=== Section Start ===

Definition run_event (now : Time) (runID : string) (c : SyncCheckpoint) (eventName : string) (payload : gmap string value) : LifecycleEvent :=
  mkLifecycleEvent (buildSyncConflictAuditEventID sha256_hex time_Format (runID +:+ "|" +:+ eventName +:+ "|" +:+ Itoa (cp_Sequence c)) eventName now)
    eventName (cp_ProviderID c) (scope_Type (cp_Scope c)) (scope_ID (cp_Scope c)) (cp_ConnectionID c) "services.sync.runs" now
    (mergeMetadata payload (list_to_map [("run_id", VString runID); ("sync_binding_id", VString (cp_SyncBindingID c));
       ("direction", VString (cp_Direction c)); ("sequence", VInt Int64K (cp_Sequence c))]))
    (RedactSensitiveMap (cp_Metadata c)).

Definition publishSyncRunEvent (now : Time) (s : RunStores) (runID : string) (c : SyncCheckpoint) (eventName : string) (payload : gmap string value)
    : option string * RunStores :=
  match rt_bus s with
  | None => (None, s)
  | Some b => let (e, b') := bus_Publish b (run_event now runID c eventName payload) in (e, with_run_bus s (Some b'))
  end.

Definition emptyRunResult : SyncRunResult := mkRunResult "" "" 0 0 0 0 None ∅.
Definition counted (r : SyncRunResult) (processed skipped : Z) : SyncRunResult :=
  mkRunResult (sr_RunID r) (sr_Status r) (sr_ProcessedCount r + processed) (sr_SkippedCount r + skipped) (sr_ConflictCount r) (sr_FailedCount r)
    (sr_NextCheckpoint r) (sr_Metadata r).
Definition failed_run (r : SyncRunResult) (c : SyncCheckpoint) : SyncRunResult :=
  mkRunResult (sr_RunID r) SyncRunStatusFailed (sr_ProcessedCount r) (sr_SkippedCount r) (sr_ConflictCount r) (sr_FailedCount r + 1) (Some c)
    (sr_Metadata r).

(** [return result, err] after the event of the failure, whose own error is dropped. *)
Definition fail_run (now : Time) (s : RunStores) (r : SyncRunResult) (c : SyncCheckpoint) (err : string) : SyncRunResult * option string * RunStores :=
  let s' := (publishSyncRunEvent now s (sr_RunID r) c "services.sync.run.failed"
               (list_to_map [("status", VString SyncRunStatusFailed); ("error", VString err)])).2 in
  (failed_run r c, Some err, s').

Definition checkpoint_at (c : SyncCheckpoint) (sequence : Z) (bindingID direction sourceVersion : string) (now : Time) : SyncCheckpoint :=
  mkCheckpoint (cp_ID c) (cp_ProviderID c) (cp_Scope c) (cp_ConnectionID c) bindingID direction (cp_Cursor c) sequence sourceVersion
    (cp_IdempotencySeed c) (cp_Metadata c) (cp_LastEventAt c) (cp_CreatedAt c) now.

Definition change_key (bindingID direction : string) (change : SyncChange) : string :=
  BuildSyncIdempotencyKey sha256_hex bindingID direction (ch_ExternalID (normalizeSyncChange change)) (ch_SourceVersion (normalizeSyncChange change)).

Definition log_entry (now : Time) (plan : SyncRunPlan) (direction : string) (runMetadata : gmap string value) (c : SyncCheckpoint) (change : SyncChange)
    : SyncChangeLogEntry :=
  let n := normalizeSyncChange change in
  mkLogEntry "" (cp_ProviderID c) (cp_Scope c) (cp_ConnectionID c) (pl_BindingID plan) direction (ch_SourceObject n) (ch_ExternalID n)
    (ch_SourceVersion n) (change_key (pl_BindingID plan) direction change) (RedactSensitiveMap (ch_Payload n))
    (RedactSensitiveMap (mergeMetadata (ch_Metadata n) runMetadata)) now.
Definition resolveMatchKind (r : IdentityBindingReconciler) (candidates : list IdentityCandidate) : string * option IdentityCandidate * float64 :=
  match candidates with
  | [] => (IdentityBindingMatchUnresolved, None, float_zero)
  | top :: rest =>
    let second := match rest with c :: _ => ca_Confidence c | [] => float_zero end in
    let ambiguous := match rest with _ :: _ => float_le (float_sub (ca_Confidence top) second) (rec_ambiguousDelta r) | [] => false end in
    if ambiguous then (IdentityBindingMatchAmbiguous, Some top, second)
    else if float_le (rec_exactThreshold r) (ca_Confidence top) then (IdentityBindingMatchExact, Some top, second)
    else if float_le (rec_confidentThreshold r) (ca_Confidence top) then (IdentityBindingMatchConfident, Some top, second)
    else (IdentityBindingMatchUnresolved, Some top, second)
  end.

Definition normalizeReconcileIdentityRequest (q : ReconcileIdentityRequest) : ReconcileIdentityRequest :=
  mkReconcile (TrimSpace (ri_ProviderID q)) (normalScope (ri_Scope q)) (TrimSpace (ri_ConnectionID q)) (TrimSpace (ri_SyncBindingID q))
    (TrimSpace (ri_SourceObject q)) (TrimSpace (ri_ExternalID q)) (ri_Candidates q) (ri_Metadata q).

Section reconcile.
Context {W : Type} {store : IdentityBindingStore W}.
Variable scope_error_text : domain_error → string.
(** [fmt.Sprint] of a float. *)
Variable float_text : float64 → string.

Definition float_value (f : float64) : value :=
  match f with
  | S754_zero _ => VFloat64 0 0 (float_text f)
  | S754_finite s m e => VFloat64 (if s then Z.neg m else Z.pos m) e (float_text f)
  | _ => VOther (float_text f)
  end.
Lemma record_fallback_queue (s : OperationalActivitySink A B) env e : let s' := (record_fallback s env e).2 in
  os_queue s' = os_queue s ∧ os_primary s' = os_primary s ∧ os_buffer s' = os_buffer s ∧ os_running s' = os_running s ∧ os_stopping s' = os_stopping s.
Proof. unfold record_fallback. destruct (os_fallback s) as [f|]; [|done]. by destruct (as_Record f env e). Qed.

(** What holds of every trace: nothing is lost or reordered between the callers and the worker. *)
Definition trace_ok (p0 : A) (t : sink_trace A B) : Prop :=
  (tr_taken t).*2 ++ os_queue (tr_sink t) = tr_queued t ∧ length (os_queue (tr_sink t)) ≤ os_buffer (tr_sink t) ∧
  os_primary (tr_sink t) = foldl (λ p x, (as_Record p x.1 x.2).2) p0 (tr_taken t).

Lemma sink_step_ok p0 t op : trace_ok p0 t → trace_ok p0 (sink_step t op) ∧ os_buffer (tr_sink (sink_step t op)) = os_buffer (tr_sink t) ∧
  (os_running (tr_sink t) = false → os_running (tr_sink (sink_step t op)) = false ∧ tr_taken (sink_step t op) = tr_taken t).
Proof.
  destruct t as [queued taken s]. unfold trace_ok. cbn [tr_queued tr_taken tr_sink]. intros (Hq & Hb & Hp). destruct op as [cancelled pick env entry|pick env|].
  - cbn [sink_step tr_sink tr_queued tr_taken]. unfold Sink_Record. cbv zeta. destruct (cancelled && _).
    { cbn [snd]. rewrite drop_all, app_nil_r. split_and!; done. }
    destruct (Nat.ltb_spec (length (os_queue s)) (os_buffer s)) as [Hlt|Hge].
    + cbn [snd os_queue with_queue]. rewrite drop_app_length. cbn [os_buffer os_primary os_running with_queue]. rewrite length_app, app_assoc, Hq. cbn [length]. split_and!; [done|lia|done|done|by intros].
    + pose proof (record_fallback_queue s env (dated (env_now env) entry)) as H. destruct (record_fallback s env _) as [r s']. cbn [snd] in *.
      destruct H as (-> & -> & -> & -> & _). rewrite drop_all, app_nil_r. split_and!; done.
  - cbn [sink_step tr_sink]. destruct (sink_turn pick s env) as [s'|] eqn:Ht; [|by split_and!]. unfold sink_turn in Ht.
    destruct (os_running s) eqn:Hr; [|done]. cbn [negb] in Ht. destruct (os_queue s) as [|e rest] eqn:Hqs.
    { destruct (os_stopping s); [|done]. injection Ht as <-. cbn. rewrite ?app_nil_r in *. split_and!; try done; lia. }
    destruct (os_stopping s && pick).
    { injection Ht as <-. cbn [os_queue os_buffer os_primary os_running tr_taken tr_sink tr_queued]. rewrite ?Hqs, ?Nat.sub_diag, ?take_0. cbn [fmap list_fmap].
      rewrite app_nil_r. split_and!; done. }
    destruct (as_Record (os_primary s) (env 0) e) as [r p'] eqn:Hrec. set (s1 := with_queue (with_sinks s p' (os_fallback s)) rest) in *.
    assert (Hs' : os_queue s' = rest ∧ os_primary s' = p' ∧ os_buffer s' = os_buffer s).
    { injection Ht as <-. destruct r; [done|]. destruct (record_fallback_queue s1 (env 1) e) as (-> & -> & -> & _). done. }
    destruct Hs' as (Hq' & Hp' & Hb'). cbn [tr_taken tr_sink tr_queued]. rewrite Hq', Hp', Hb', ?Hqs. cbn [length].
    replace (S (length rest) - length rest) with 1 by lia. cbn [take fmap list_fmap]. rewrite fmap_app, <-app_assoc. cbn.
    split_and!; [done|cbn in Hb; lia|by rewrite foldl_app; cbn; rewrite <-Hp, Hrec|done|done].
  - cbn. split_and!; done.
Qed.

Lemma sink_run_snoc s ops op : sink_run s (ops ++ [op]) = sink_step (sink_run s ops) op.
Proof. unfold sink_run. by rewrite foldl_app. Qed.

(** A running worker whose sink is not closed takes the whole queue in as many turns. *)
Lemma sink_drains (s : OperationalActivitySink A B) env : os_running s = true → os_stopping s = false →
  os_queue (tr_sink (sink_run s (replicate (length (os_queue s)) (SinkOpTurn false env)))) = [].
Proof.
  cut (∀ n queued taken (s : OperationalActivitySink A B), n = length (os_queue s) → os_running s = true → os_stopping s = false →
    os_queue (tr_sink (foldl sink_step (mkTrace queued taken s) (replicate n (SinkOpTurn false env)))) = []); [intros H; by apply H|].
  clear s. induction n as [|n IH]; intros queued taken s Hn Hr Hs; [by apply nil_length_inv|].
  cbn [replicate foldl sink_step tr_sink]. unfold sink_turn. rewrite Hr, Hs. cbn [negb andb]. destruct (os_queue s) as [|e rest] eqn:Hq; [done|].
  destruct (as_Record (os_primary s) (env 0) e) as [r p']. set (s1 := with_queue (with_sinks s p' (os_fallback s)) rest).
  destruct (record_fallback_queue s1 (env 1) e) as (Hq1 & _ & _ & Hr1 & Hs1). cbn in Hn. injection Hn as Hn.
  destruct r; apply IH; [done..|by rewrite Hq1|by rewrite Hr1|by rewrite Hs1].
Qed.

(** Entries are recorded in the order of the calls.  In every interleaving of callers, worker and [Close], with any failures of the two sinks and any
    choices of the [select]s: the queue is never longer than its buffer, what the worker took out and what is still queued is exactly what was put in, in
    order, and the primary sink was called for the entries taken, in that order and for nothing else.  Until the sink is closed the worker can always
    drain the queue; once it has returned, what is left in the queue is never recorded. *)
Theorem activity_sink_fifo (p0 : A) (f0 : option B) policy size ops :
  let t := sink_run (NewOperationalActivitySink p0 f0 policy size) ops in
  let s := tr_sink t in
  (tr_taken t).*2 ++ os_queue s = tr_queued t ∧ length (os_queue s) ≤ os_buffer s ∧ 0 < os_buffer s ∧
  os_primary s = foldl (λ p x, (as_Record p x.1 x.2).2) p0 (tr_taken t) ∧
  (os_running s = true → os_stopping s = false → ∀ env, ∃ turns, os_queue (tr_sink (sink_run s (replicate turns (SinkOpTurn false env)))) = []) ∧
  (os_running s = false → ∀ more, tr_taken (foldl sink_step t more) = tr_taken t).
Proof.
  intros t s. assert (Ht : trace_ok p0 t ∧ 0 < os_buffer s).
  { unfold s, t. clear s t. induction ops as [|op ops IH] using rev_ind.
    - unfold trace_ok. cbn. split_and!; [done|lia|done|]. destruct (Z.leb_spec size 0); lia.
    - rewrite sink_run_snoc. destruct IH as [IH Hb]. destruct (sink_step_ok p0 _ op IH) as (H & -> & _). done. }
  destruct Ht as [Hok Hb]. destruct Hok as (H1 & H2 & H3). split_and!; [done..| |].
  - intros Hr Hs env. exists (length (os_queue s)). by apply sink_drains.
  - intros Hr more. assert (Hgen : ∀ more t', trace_ok p0 t' → os_running (tr_sink t') = false → tr_taken (foldl sink_step t' more) = tr_taken t').
    { clear. induction more as [|op more IH]; intros t' Hok Hr; [done|]. cbn. destruct (sink_step_ok p0 t' op Hok) as (Hok' & _ & Hstop).
      destruct (Hstop Hr) as [Hr' Ht']. by rewrite IH. }
    by apply Hgen.
Qed.
End history.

=== Section End ===

[Task directions]:
The line above containing "Variable float_text : float64 → string.", the line containing "Lemma sink_step_ok p0", and every line between them are to be transcribed exactly; no other line is wanted.

[Solution]:
Variable float_text : float64 → string.

Definition float_value (f : float64) : value :=
  match f with
  | S754_zero _ => VFloat64 0 0 (float_text f)
  | S754_finite s m e => VFloat64 (if s then Z.neg m else Z.pos m) e (float_text f)
  | _ => VOther (float_text f)
  end.
Lemma record_fallback_queue (s : OperationalActivitySink A B) env e : let s' := (record_fallback s env e).2 in
  os_queue s' = os_queue s ∧ os_primary s' = os_primary s ∧ os_buffer s' = os_buffer s ∧ os_running s' = os_running s ∧ os_stopping s' = os_stopping s.
Proof. unfold record_fallback. destruct (os_fallback s) as [f|]; [|done]. by destruct (as_Record f env e). Qed.

(** What holds of every trace: nothing is lost or reordered between the callers and the worker. *)
Definition trace_ok (p0 : A) (t : sink_trace A B) : Prop :=
  (tr_taken t).*2 ++ os_queue (tr_sink t) = tr_queued t ∧ length (os_queue (tr_sink t)) ≤ os_buffer (tr_sink t) ∧
  os_primary (tr_sink t) = foldl (λ p x, (as_Record p x.1 x.2).2) p0 (tr_taken t).

Lemma sink_step_ok p0 t op : trace_ok p0 t → trace_ok p0 (sink_step t op) ∧ os_buffer (tr_sink (sink_step t op)) = os_buffer (tr_sink t) ∧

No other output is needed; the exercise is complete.